Animorphic ST (Strongtalk) released!

David Griswold David.Griswold at acm.org
Fri Jul 19 08:53:02 UTC 2002


Hi, Dan-

Yes, the scheme you mention for Snort (I like it) sounds about like what we considered for recursive compilation, and so does way of
preventing nontermination.  I don't see any reason that in principle it wouldn't work.

The big issue is the speed, which you aptly captured with the word "lumbered".  There are two speed issues:

- Startup time: Strongtalk already doesn't start as quickly as Squeak because of the initial compilation "bulge".  Snort would start
even more slowly, not only because the compiler is being interpreted, but also because it is being compiled.  This might not be to
bad a problem, or it might.  The critical issue is what the performance locality profile of the compiler is.  In other words, does
the compiler spend most of its time in some small fraction of its code, or does most of the compiler get exercised pretty heavily.
I don't have an answer for that, but the more locality it has, the faster it would speed up.

- Asymptotic compiler speed: once the compiler is running essentially full speed, is that fast enough?  Even with all the Strongtalk
optimizations in place, such code is still a lot slower than fully optimized C++ (in principle it could get fairly close to C++
performance, but the limiting factors are the fact that the best algorithms for more advanced optimizations like scheduling and
register allocation are usually too slow to run in realtime, as well as being a giant pain to write efficiently).  So I would expect
that a compiler similar to the Strongtalk one written in Smalltalk would run about 5-10 times slower than the Strongtalk compiler
(although with tuning you might eventually be able to speed it up a lot).

If you have to recompile all the perf. critical code everytime the system starts up, all this might mean very slow startup, and
noticeable pauses for compilations thereafter.  But one way to get around all of this might be to keep the compiled code in
ObjectMemory and save it with the image, in which case you could start the system in an already optimized state (complicates image
portability, but worth it).  In this case, people would generally want to do 'training' runs of their code to get them mostly
optimized, and then save the image.  Compilation then becomes a fairly rare thing after training is done.

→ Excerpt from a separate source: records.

Lemma configure_encoder_brate (x : t_mp3codec) (h : history) :
  In (brate, QUALITY_BITRATES (quality x)) (fst (configure_encoder x h)).
Proof.
  unfold configure_encoder. cbn [fst].
  apply In_lame_set.
  apply (In_if_lame_set _ _ (lame_set highpassfreq 100)); [intros; now apply In_lame_set|].
  apply (In_if_lame_set _ _ (lame_set lowpassfreq _)); [intros; now apply In_lame_set|].
  apply (In_if_lame_set _ _ (fun g => lame_set experimentalY 1 (lame_set experimentalX 9 g)));
    [intros; now do 2 apply In_lame_set|].
  apply (In_if_lame_set _ _ (lame_set emphasis 1)); [intros; now apply In_lame_set|].
  apply (In_if_lame_set _ _
           (fun g => lame_set no_short_blocks 0 (lame_set ATHshort 1 (lame_set ATHonly 1 g))));
    [intros; now do 3 apply In_lame_set|].
  apply (In_if_lame_set _ _ (lame_set force_ms 1)); [intros; now apply In_lame_set|].
  destruct (_ <=? 128); do 2 apply In_lame_set;
    unfold lame_set; apply in_or_app; right; left; reflexivity.
Qed.

Lemma finish_init_ok (x : t_mp3codec) (g : lame_global_flags) (h : history) :
  gfp x = Some g ->
  let '(rc, x', h') := finish_init x g h in
  rc = 0 ->
  freshly_initialized x' /\ gfp x' = Some g /\
  exists hq, hq `suffix_of` h' /\
    lame_encoder_delay x' = lame_get_encoder_delay hq g.
Proof.
  intros Hg. unfold finish_init.
  destruct (hip_decode_init _); cbn [negb]; [|discriminate].
  intros _. unfold freshly_initialized. fields.
  split; [|split; [exact Hg|]].
  - repeat split; eauto.
  - eexists. split; [|reflexivity]. unfold post.
    do 1 apply suffix_cons_r. reflexivity.
Qed.

Lemma init_processor_ok (x : t_mp3codec) (h : history) :
  let '(rc, x', h') := mp3codec_init_processor x h in
  rc = 0 ->
  freshly_initialized x' /\
  exists g hq, gfp x' = Some g /\ hq `suffix_of` h' /\
    lame_encoder_delay x' = lame_get_encoder_delay hq g.
Proof.
  unfold mp3codec_init_processor.
  destruct (mp3codec_cleanup_processor x h) as [x0 h0].
  assert (Hfin : forall y g' h', gfp y = Some g' ->
            let '(rc, x', h'') := finish_init y g' h' in
            rc = 0 ->
            freshly_initialized x' /\
            exists g hq, gfp x' = Some g /\ hq `suffix_of` h'' /\
              lame_encoder_delay x' = lame_get_encoder_delay hq g).
  { intros y g' h' Hy. pose proof (finish_init_ok y g' h' Hy) as Hf.
    destruct (finish_init y g' h') as [[rc x'] h''].
    intros Hrc. destruct (Hf Hrc) as (Hfresh & Hg & hq & Hs & Hd).
    split; [exact Hfresh|]. exists g', hq. auto. }
  destruct (lame_init h0); cbn [negb]; [|discriminate].
  destruct (configure_encoder x0 (Ev_lame_init true :: h0)) as [g h1].
  repeat match goal with
  | |- context [if ?c then _ else _] => destruct c
  end; try discriminate; apply Hfin; reflexivity.
Qed.

(** When the engine rejects the settings of a quality in the table, the
    initializer gives up at once. *)
Lemma init_processor_rejected (x : t_mp3codec) (h : history) :
  0 <= quality x <= 9 ->
  lame_init (snd (mp3codec_cleanup_processor x h)) = true ->
  let (h1, g) := first_init_params_call x h in
  lame_init_params h1 g < 0 ->
  mp3codec_init_processor x h =
    (-1, set_gfp None (set_gfp (Some g) (fst (mp3codec_cleanup_processor x h))),
     Ev_lame_close
       :: Ev_error "mp3codec~: Failed to set LAME parameters for %d kbps"
       :: Ev_lame_init_params g (lame_init_params h1 g) :: h1).
Proof.
  intros Hq. unfold first_init_params_call, mp3codec_init_processor.
  pose proof (cleanup_spec x h) as Hc.
  destruct (mp3codec_cleanup_processor x h) as [x0 h0]. cbn [fst snd].
  destruct Hc as ((Hcfg & _) & _).
  intros ->. cbn [negb].
  destruct (configure_encoder x0 (Ev_lame_init true :: h0)) as [g h1].
  intros Hrc. apply Z.ltb_lt in Hrc. rewrite Hrc. fields.
  destruct Hcfg as (Hqual & _). rewrite Hqual.
  rewrite (no_fallback_bitrate _ Hq). reflexivity.
Qed.

(** ** The handlers *)














Lemma quality_unchanged (x : t_mp3codec) (n : Z) (h : history) :
  CLAMP n 0 9 = quality x ->
  mp3codec_quality x n h =
    (set_initialized 1 (set_quality (quality x) (set_initialized 0 x)),
     post "mp3codec~: Quality unchanged at %ld (%d kbps CBR)"
       (Ev_systhread_sleep 50 :: h)).
Proof.
  intros Hq. unfold mp3codec_quality. fields. rewrite Hq.
  rewrite Z.eqb_refl. reflexivity.
Qed.

End ControlPlane.

(** * Loops and arrays *)

Section Loops.

Lemma for_loop_from_snoc {S : Type} (body : Z -> S -> S) (n : nat) (i : Z) (s : S) :
  for_loop_from (Datatypes.S n) i body s =
  body (i + Z.of_nat n) (for_loop_from n i body s).
Proof.
  revert i s. induction n as [|n IH]; intros i s.
  - cbn [for_loop_from]. f_equal. lia.
  - change (for_loop_from (Datatypes.S (Datatypes.S n)) i body s)
      with (for_loop_from (Datatypes.S n) (i + 1) body (body i s)).
    rewrite IH. cbn [for_loop_from]. f_equal. lia.
Qed.

(** A loop whose body treats the two halves of a pair separately is a pair
    of loops. *)
Lemma for_loop_from_pair {A B : Type} (f : Z -> A -> A) (g : Z -> B -> B)
    (n : nat) (i : Z) (a : A) (b : B) :
  for_loop_from n i (fun j s => (f j (fst s), g j (snd s))) (a, b) =
  (for_loop_from n i f a, for_loop_from n i g b).
Proof.
  revert i a b. induction n as [|n IH]; intros i a b; [reflexivity|].
  cbn [for_loop_from fst snd]. apply IH.
Qed.

Lemma for_loop_nonpos {S : Type} (lo hi : Z) (body : Z -> S -> S) (s : S) :
  hi <= lo -> for_loop lo hi body s = s.
Proof.
  intros H. unfold for_loop. replace (Z.to_nat (hi - lo)) with O by lia. reflexivity.
Qed.

Lemma array_set_nonneg {A : Type} (a : list A) (i : Z) (v : A) :
  0 <= i -> array_set a i v = <[Z.to_nat i := v]> a.
Proof. intros H. unfold array_set. destruct (Z.ltb_spec i 0); [lia|reflexivity]. Qed.

Lemma array_get_nonneg {A : Type} (a : list A) (i : Z) (d : A) :
  0 <= i -> array_get a i d = nth (Z.to_nat i) a d.
Proof. intros H. unfold array_get. destruct (Z.ltb_spec i 0); [lia|reflexivity]. Qed.

Lemma length_array_set {A : Type} (a : list A) (i : Z) (v : A) :
  length (array_set a i v) = length a.
Proof. unfold array_set. destruct (i <? 0); [reflexivity|apply length_insert]. Qed.

(** A loop that stores [f j] at index [off + j] for [j = lo, lo+1, ...]
    overwrites one segment of the array with those values, in order. *)
Lemma fill_loop {A : Type} (f : Z -> A) (off : Z) (n : nat) (lo : Z) (a : list A) :
  0 <= off + lo ->
  (Z.to_nat (off + lo) + n <= length a)%nat ->
  for_loop_from n lo (fun j b => array_set b (off + j) (f j)) a =
  take (Z.to_nat (off + lo)) a ++ map f (seqZ lo (Z.of_nat n))
    ++ drop (Z.to_nat (off + lo) + n) a.
Proof.
  revert lo a. induction n as [|n IH]; intros lo a Hlo Hlen.
  - cbn [for_loop_from]. rewrite seqZ_nil by lia. cbn [map app].
    rewrite Nat.add_0_r. symmetry. apply take_drop.
  - cbn [for_loop_from]. rewrite array_set_nonneg by lia.
    rewrite IH; [|lia|rewrite length_insert; lia].
    rewrite (seqZ_cons lo) by lia. cbn [map].
    replace (Z.pred (Z.of_nat (Datatypes.S n))) with (Z.of_nat n) by lia.
    replace (Z.to_nat (off + (lo + 1))) with (Datatypes.S (Z.to_nat (off + lo))) by lia.
    rewrite (take_S_r _ _ (f lo)) by (apply list_lookup_insert_eq; lia).
    rewrite take_insert_ge by lia.
    rewrite drop_insert_lt by lia.
    rewrite <- app_assoc. cbn [app]. do 3 f_equal. f_equal. lia.
Qed.

Lemma length_for_loop_fill {A : Type} (f : Z -> A) (off : Z) (n : nat) (lo : Z) (a : list A) :
  length (for_loop_from n lo (fun j b => array_set b (off + j) (f j)) a) = length a.
Proof.
  revert lo a. induction n as [|n IH]; intros lo a; [reflexivity|].
  cbn [for_loop_from]. rewrite IH. apply length_array_set.
Qed.

(** Reading a source array at consecutive indices reads one segment of it. *)
Lemma map_array_get {A B : Type} (g : A -> B) (src : list A) (d : A) (c lo : Z) (n : nat) :
  0 <= c + lo ->
  (Z.to_nat (c + lo) + n <= length src)%nat ->
  map (fun j => g (array_get src (c + j) d)) (seqZ lo (Z.of_nat n)) =
  map g (take n (drop (Z.to_nat (c + lo)) src)).
Proof.
  revert lo. induction n as [|n IH]; intros lo Hlo Hlen.
  - rewrite seqZ_nil by lia. reflexivity.
  - rewrite seqZ_cons by lia. cbn [map].
    replace (Z.pred (Z.of_nat (Datatypes.S n))) with (Z.of_nat n) by lia.
    rewrite IH by lia.
    rewrite array_get_nonneg by lia.
    destruct (nth_lookup_or_length src (Z.to_nat (c + lo)) d) as [Hl|Hl]; [|lia].
    rewrite (drop_S _ _ _ Hl). cbn [take map].
    replace (Z.to_nat (c + Z.succ lo)) with (Datatypes.S (Z.to_nat (c + lo))) by lia.
    reflexivity.
Qed.

Lemma map_const_seqZ {A : Type} (v : A) (lo : Z) (n : nat) :
  map (fun _ => v) (seqZ lo (Z.of_nat n)) = replicate n v.
Proof.
  revert lo. induction n as [|n IH]; intros lo.
  - rewrite seqZ_nil by lia. reflexivity.
  - rewrite seqZ_cons by lia. cbn [map replicate].
    replace (Z.pred (Z.of_nat (Datatypes.S n))) with (Z.of_nat n) by lia.
    rewrite IH. reflexivity.
Qed.

Lemma for_loop_from_ext {S : Type} (f g : Z -> S -> S) (n : nat) (i : Z) (s : S) :
  (forall j t, f j t = g j t) ->
  for_loop_from n i f s = for_loop_from n i g s.
Proof.
  intros H. revert i s. induction n as [|n IH]; intros i s; [reflexivity|].
  cbn [for_loop_from]. rewrite H. apply IH.
Qed.

(** The same for a loop that starts at 0 and stores at index [j] itself. *)
Lemma fill_loop0 {A : Type} (f : Z -> A) (n : Z) (a : list A) :
  0 <= n -> (Z.to_nat n <= length a)%nat ->
  for_loop 0 n (fun j b => array_set b j (f j)) a =
  map f (seqZ 0 n) ++ drop (Z.to_nat n) a.
Proof.
  intros Hn Hlen. unfold for_loop. rewrite Z.sub_0_r.
  rewrite (for_loop_from_ext _ (fun j b => array_set b (0 + j) (f j)))
    by (intros; reflexivity).
  rewrite fill_loop by (cbn; lia).
  cbn [Z.add Z.to_nat take app Nat.add]. rewrite Z2Nat.id by lia. reflexivity.
Qed.
(** * oniongate/validators.py: helper functions for validating API input

    A shallow embedding of the admission validators of oniongate
    ([is_onion_address], [is_valid_label], [is_valid_hostname],
    [domain_name], [ip_address], [allowed_dns_record_type]) together with
    the parts of the Python runtime they call: [str] methods, the [re]
    matcher on the three patterns the module uses, and [ipaddress].

    The input of a validator is a text of the alphabet U+0000..U+00FF, a
    list of 8-bit character codes.  On such texts the embedding follows
    Python 3: whitespace, lowercase forms, [repr] and the three patterns
    are those of [str] and [re] on these characters.  Capital forms can
    leave the alphabet, so upper-cased text is a list of code points. *)

From Stdlib Require Import String Ascii List ZArith NArith Bool Arith Lia.
From Stdlib Require Import DecimalString HexadecimalString.
Import ListNotations.

Set Implicit Arguments.

Open Scope string_scope.
Open Scope nat_scope.
Open Scope list_scope.

(** ** Python [str] *)

Definition str := list ascii.

(** String literals are written as Rocq strings and read as [str]. *)
Coercion list_ascii_of_string : string >-> list.

(** A [str] given by its code points, not bounded by the alphabet. *)
Definition text := list N.

Module pystr.

Definition ord (c : ascii) : N := N_of_ascii c.
Definition chr (n : N) : ascii := ascii_of_N n.

Definition newline : ascii := "010"%char.

(** [lo <= c <= hi] on character codes. *)
Definition between (lo hi c : ascii) : bool :=
  (ord lo <=? ord c)%N && (ord c <=? ord hi)%N.

(** The letters A-Z, the letters a-z and the digits 0-9. *)
Definition isupper (c : ascii) : bool := between "A" "Z" c.
Definition islower (c : ascii) : bool := between "a" "z" c.
Definition isdigit (c : ascii) : bool := between "0" "9" c.

(** [s.isascii()] *)
Definition isascii (s : str) : bool := forallb (fun c => (ord c <? 128)%N) s.

(** [str.isspace] on one character: tab, line feed, vertical tab, form
    feed, carriage return, the four separators 0x1c..0x1f, space, next
    line (0x85) and no-break space (0xa0). *)
Definition isspace (c : ascii) : bool :=
  between "009" "013" c || between "028" "031" c || Ascii.eqb c " "
  || Ascii.eqb c "133" || Ascii.eqb c "160".

(** [c.lower()]: the letters A-Z and the capital letters of 0xc0..0xde
    (0xd7, the multiplication sign, is no letter) have their lowercase
    form 32 codes further on. *)
Definition lower_char (c : ascii) : ascii :=
  if isupper c || (between "192" "222" c && negb (Ascii.eqb c "215"))
  then chr (ord c + 32) else c.

(** [c.upper()]: the letters a-z and the small letters of 0xe0..0xfe
    (0xf7, the division sign, is no letter) have their capital 32 codes
    before them; the capital of sharp s (0xdf) is "SS"; the capitals of
    the micro sign (0xb5) and of y with diaeresis (0xff) are U+039C and
    U+0178, beyond the alphabet. *)
Definition upper_char (c : ascii) : text :=
  if islower c || (between "224" "254" c && negb (Ascii.eqb c "247"))
  then [ord c - 32]%N
  else if Ascii.eqb c "181" then [924]%N
  else if Ascii.eqb c "223" then [83; 83]%N
  else if Ascii.eqb c "255" then [376]%N
  else [ord c].

(** [s.lower()], [s.upper()] *)
Definition lower (s : str) : str := map lower_char s.
Definition upper (s : str) : text := flat_map upper_char s.

(** A text of the alphabet, given by its code points. *)
Definition wide (s : str) : text := map ord s.

(** [not s] *)
Definition is_empty (s : str) : bool :=
  match s with [] => true | _ :: _ => false end.

(** [a == b] *)
Fixpoint eqb (a b : str) : bool :=
  match a, b with
  | [], [] => true
  | x :: a', y :: b' => Ascii.eqb x y && eqb a' b'
  | _, _ => false
  end.

(** [s in collection] for a collection of strings. *)
Definition mem (s : str) (l : list str) : bool := existsb (eqb s) l.

(** [a == b] and [s in collection] on code points. *)
Fixpoint text_eqb (a b : text) : bool :=
  match a, b with
  | [], [] => true
  | x :: a', y :: b' => N.eqb x y && text_eqb a' b'
  | _, _ => false
  end.

Definition text_mem (s : text) (l : list text) : bool := existsb (text_eqb s) l.

(** [c in s] for a one-character needle. *)
Definition contains (c : ascii) (s : str) : bool := existsb (Ascii.eqb c) s.

(** [s[-1]]; [None] stands for the IndexError on the empty string. *)
Fixpoint last_char (s : str) : option ascii :=
  match s with
  | [] => None
  | [c] => Some c
  | _ :: s' => last_char s'
  end.

(** [s[:-1]] *)
Definition drop_last (s : str) : str := removelast s.

(** [s.startswith(p)] *)
Fixpoint startswith (s p : str) : bool :=
  match p, s with
  | [], _ => true
  | x :: p', y :: s' => Ascii.eqb x y && startswith s' p'
  | _ :: _, [] => false
  end.

(** [s.split(sep)] for a one-character separator: never empty. *)
Fixpoint split (sep : ascii) (s : str) : list str :=
  match s with
  | [] => [[]]
  | c :: s' =>
      if Ascii.eqb c sep then [] :: split sep s'
      else match split sep s' with
           | seg :: rest => (c :: seg) :: rest
           | [] => [[c]]
           end
  end.

(** [sep.join(parts)] *)
Fixpoint join {A : Type} (sep : list A) (parts : list (list A)) : list A :=
  match parts with
  | [] => []
  | [p] => p
  | p :: rest => p ++ sep ++ join sep rest
  end.

(** [s.lstrip()], [s.rstrip()], [s.strip()] with no argument. *)
Fixpoint lstrip (s : str) : str :=
  match s with
  | c :: s' => if isspace c then lstrip s' else s
  | [] => []
  end.
Definition rstrip (s : str) : str := rev (lstrip (rev s)).
Definition strip (s : str) : str := rstrip (lstrip s).

(** ["{}".format(n)] for an [int]. *)
Definition format_int (n : Z) : str :=
  list_ascii_of_string (DecimalString.NilZero.string_of_int (Z.to_int n)).

(** [len(s)] as a Python [int]. *)
Definition len (s : str) : Z := Z.of_nat (length s).

Definition hex_digit (n : N) : ascii :=
  if (n <? 10)%N then chr (ord "0" + n) else chr (ord "a" + (n - 10)).

(** [repr(s)]: quoted with ['] unless the text holds a ['] and no
    double quote; backslash, the quote in use, tab, line feed and
    carriage return are escaped, the other characters that are not
    printable (the controls 0x00..0x1f and 0x7f..0x9f, no-break space
    and soft hyphen) are written in hexadecimal. *)
Definition quote1 : ascii := "'"%char.
Definition quote2 : ascii := chr 34.
Definition backslash : ascii := chr 92.

Definition repr_char (q c : ascii) : str :=
  if Ascii.eqb c backslash || Ascii.eqb c q then [backslash; c]
  else if Ascii.eqb c "009" then backslash :: "t"
  else if Ascii.eqb c "010" then backslash :: "n"
  else if Ascii.eqb c "013" then backslash :: "r"
  else if (ord c <? 32)%N || between "127" "160" c || Ascii.eqb c "173"
       then [backslash; "x"%char; hex_digit (ord c / 16); hex_digit (ord c mod 16)]
  else [c].

Definition repr (s : str) : str :=
  let q := if contains quote1 s && negb (contains quote2 s)
           then quote2 else quote1 in
  q :: flat_map (repr_char q) s ++ [q].

End pystr.

(** ** Python exceptions and results *)

(** The validators raise exceptions of one type only, [ValueError].  Its
    message is of type [T]: [str], or [text] where the message quotes
    upper-cased text. *)
Inductive exn (T : Type) : Type :=
| ValueError (msg : T).
Arguments ValueError {T} & msg.

Inductive result (T A : Type) : Type :=
| Return (a : A)
| Raise (e : exn T).
Arguments Return {T A} & a.
Arguments Raise {T A} & e.

(** ** The [re] module, on the constructs the validators use

    Subjects are texts of the alphabet: there the decimal digits of [\d]
    are 0-9 and the letters that a range of ASCII letters matches under
    re.IGNORECASE are the ASCII letters. *)

Module re.
Import pystr.

Inductive set_item : Type :=
| Range (lo hi : ascii)     (* lo-hi *)
| Esc (c : ascii)           (* \c for a punctuation character c *)
| Digit.                    (* \d *)

Inductive regex : Type :=
| Lit (c : ascii)                              (* a literal character *)
| Any                                          (* .  *)
| OneOf (items : list set_item)                (* [...] *)
| Seq (r1 r2 : regex)                          (* r1 r2 *)
| Repeat (lo : nat) (hi : option nat) (r : regex)  (* r{lo,hi}; r+ is r{1,} *)
| NotAhead (r : regex)                         (* (?!r) *)
| NotBehind (w : nat) (r : regex)              (* (?<!r), r of width w *)
| Bos                                          (* ^ *)
| Eos.                                         (* $ *)

(** A position in the subject: the text behind it (nearest character
    first) and the text ahead of it. *)
Record cursor : Type := { behind : str; ahead : str }.

Definition start (s : str) : cursor := {| behind := []; ahead := s |}.

(** Step back over [w] characters, if there are that many. *)
Fixpoint rewind (w : nat) (p : cursor) : option cursor :=
  match w with
  | 0 => Some p
  | S w' =>
      match behind p with
      | [] => None
      | c :: b => rewind w' {| behind := b; ahead := c :: ahead p |}
      end
  end.

Definition item_mem (it : set_item) (c : ascii) : bool :=
  match it with
  | Range lo hi => between lo hi c
  | Esc d => Ascii.eqb d c
  | Digit => isdigit c
  end.

Definition in_set (items : list set_item) (c : ascii) : bool :=
  existsb (fun it => item_mem it c) items.

(** The capital that the matcher compares under re.IGNORECASE, always
    one character: that of [str.upper] where it is one character of the
    alphabet, the character itself otherwise (sharp s has no capital of
    one character; those of the micro sign and of y with diaeresis lie
    beyond the alphabet, and so in no set of characters of it). *)
Definition toupper (c : ascii) : ascii :=
  if islower c || (between "224" "254" c && negb (Ascii.eqb c "247"))
  then chr (ord c - 32) else c.

(** The loop of a repetition [r{lo,hi}]: [n] rounds are done, one more
    round of [body] is tried first (greedy), then leaving the loop.  A
    round must consume text, so [fuel] above the length of the text
    ahead is never used up. *)
Fixpoint repeat_loop (body : cursor -> (cursor -> bool) -> bool)
         (lo : nat) (hi : option nat) (k : cursor -> bool)
         (fuel n : nat) (p : cursor) {struct fuel} : bool :=
  match fuel with
  | 0 => false
  | S fuel' =>
      (match hi with Some h => n <? h | None => true end
       && body p (fun p' =>
            (length (ahead p') <? length (ahead p))
            && repeat_loop body lo hi k fuel' (S n) p'))
      || ((lo <=? n) && k p)
  end.

Section Exec.
(** re.IGNORECASE *)
Variable ignorecase : bool.

Definition lit_match (c d : ascii) : bool :=
  if ignorecase then Ascii.eqb (lower_char c) (lower_char d)
  else Ascii.eqb c d.

Definition set_match (items : list set_item) (c : ascii) : bool :=
  if ignorecase
  then in_set items (lower_char c) || in_set items (toupper c)
  else in_set items c.
(** *** The token *)

Lemma signed_payloads_app (tr1 tr2 : list Event) :
  signed_payloads (tr1 ++ tr2) = signed_payloads tr1 ++ signed_payloads tr2.
Proof.
  induction tr1 as [|ev rest IH]; simpl; [reflexivity |].
  destruct ev as [X op]. destruct op; simpl; rewrite IH; reflexivity.
Qed.

Lemma success_inv (e pw : string) (w w' : World)
    (c : Z) (tok : string) (pu : PublicUser) :
  run' (login e pw) w = (Success c tok pu, w') ->
  exists u,
    find_user e (db w) = Some u
    /\ String.eqb (status u) "ACTIVE" = true
    /\ isLocked (clock w) (locked_until u) = false
    /\ bcrypt_compare pw (password_hash u) = true.
Proof.
  intro Hr.
  destruct (find_user e (db w)) as [u|] eqn:H.
  2:{ rewrite (login_unknown e pw w H) in Hr. discriminate. }
  exists u.
  destruct (String.eqb (status u) "ACTIVE") eqn:Hs.
  2:{ rewrite (login_inactive e pw w u H Hs) in Hr. discriminate. }
  destruct (isLocked (clock w) (locked_until u)) eqn:Hl.
  1:{ rewrite (login_locked e pw w u H Hs Hl) in Hr. discriminate. }
  destruct (bcrypt_compare pw (password_hash u)) eqn:Hp; [auto |].
  destruct (Z_le_gt_dec (MAX env) (newFails_of u)) as [Hm | Hm].
  - rewrite (login_wrong_locks e pw w u H Hs Hl Hp Hm) in Hr. discriminate.
  - rewrite (login_wrong_counts e pw w u H Hs Hl Hp) in Hr by lia. discriminate.
Qed.

(** C8 (as the code has it): a successful login answers 200 with the token
    [jwt.sign] makes of the payload [{ sub: String(id), profile }], the
    profile being the stored one, under [JWT_SECRET] and with [expiresIn] set
    to [JWT_EXPIRES_IN], or "1h" when that is unset or empty; the payload has no
    property called role.  [GET /auth/me] with a bearer token that verifies
    answers 200 with [{ ok: true, auth: { userId, profile } }], read from
    the [sub] and [profile] claims of the verified payload. *)
Theorem token_claims (e pw : string) (w w' : World)
    (c : Z) (tok : string) (pu : PublicUser) :
  run' (login e pw) w = (Success c tok pu, w') ->
  exists u payload expiresIn,
    find_user e (db w) = Some u
    /\ c = 200
    /\ pu = public_user u
    /\ payload = JObj [("sub", JStr (js_String (id u)));
                       ("profile", JStr (profile u))]
    /\ expiresIn = js_or_str (env_JWT_EXPIRES_IN env) "1h"
    /\ (env_JWT_EXPIRES_IN env = None -> expiresIn = "1h")
    /\ tok = jwt_sign payload (env_JWT_SECRET env) expiresIn (clock w)
    /\ signed_payloads (trace w')
       = signed_payloads (trace w) ++ [(payload, expiresIn)]
    /\ js_has payload "role" = false
    /\ (forall (rest : string) (now : Z) (claims : JsVal),
          jwt_verify (trim rest) (env_JWT_SECRET env) now = Some claims ->
          get_me env jwt_verify (Some (String.append "Bearer " rest)) now
          = mkResponse 200
              (JObj [("ok", JBool true);
                     ("auth", JObj [("userId", js_get claims "sub");
                                    ("profile", js_get claims "profile")])]))
    /\ (forall (now : Z) (claims : JsVal),
          jwt_verify (trim tok) (env_JWT_SECRET env) now = Some claims ->
          js_get claims "sub" = js_get payload "sub" ->
          js_get claims "profile" = js_get payload "profile" ->
          get_me env jwt_verify (Some (String.append "Bearer " tok)) now
          = mkResponse 200
              (JObj [("ok", JBool true);
                     ("auth", JObj [("userId", JStr (js_String (id u)));
                                    ("profile", JStr (profile u))])])).
Proof.
  intro Hr.
  destruct (success_inv e pw w w' c tok pu Hr) as (u & H & Hs & Hl & Hp).
  rewrite (login_success e pw w u H Hs Hl Hp) in Hr.
  injection Hr as <- <- <- <-.
  assert (Hme : forall (rest : string) (now : Z) (claims : JsVal),
             jwt_verify (trim rest) (env_JWT_SECRET env) now = Some claims ->
             get_me env jwt_verify (Some (String.append "Bearer " rest)) now
             = mkResponse 200
                 (JObj [("ok", JBool true);
                        ("auth", JObj [("userId", js_get claims "sub");
                                       ("profile", js_get claims "profile")])])).
  { intros rest now claims Hv. unfold get_me, requireAuth. simpl.
    rewrite Hv.
    replace (String.prefix EmptyString rest) with true
      by (destruct rest; reflexivity).
    reflexivity. }
  exists u. eexists _, _.
  split; [exact H |]. split; [reflexivity |]. split; [reflexivity |].
  split; [reflexivity |]. split; [reflexivity |].
  split; [intros ->; reflexivity |].
  split; [reflexivity |].
  split.
  { simpl. rewrite !signed_payloads_app. simpl.
    unfold gate_trace. rewrite !signed_payloads_app.
    destruct (locked_until u); destruct (needs_reset u); simpl;
      rewrite ?app_nil_r; reflexivity. }
  split; [reflexivity |].
  split; [exact Hme |].
  intros now claims Hv Hsub Hprof.
  rewrite (Hme _ now claims Hv), Hsub, Hprof. reflexivity.
Qed.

Then, if compilation becomes a rare thing, you could even have different compiler modes for fast vs. good compilation, and then run
really good optimizations to get closer to C perf. during the training runs, and use a faster compiler (perhaps even really simple,
fast non-inlining one) during normal execution, if the really good one is too slow.  This would let your good compiler eventually do
better optimizations than we could afford, with the sky the limit!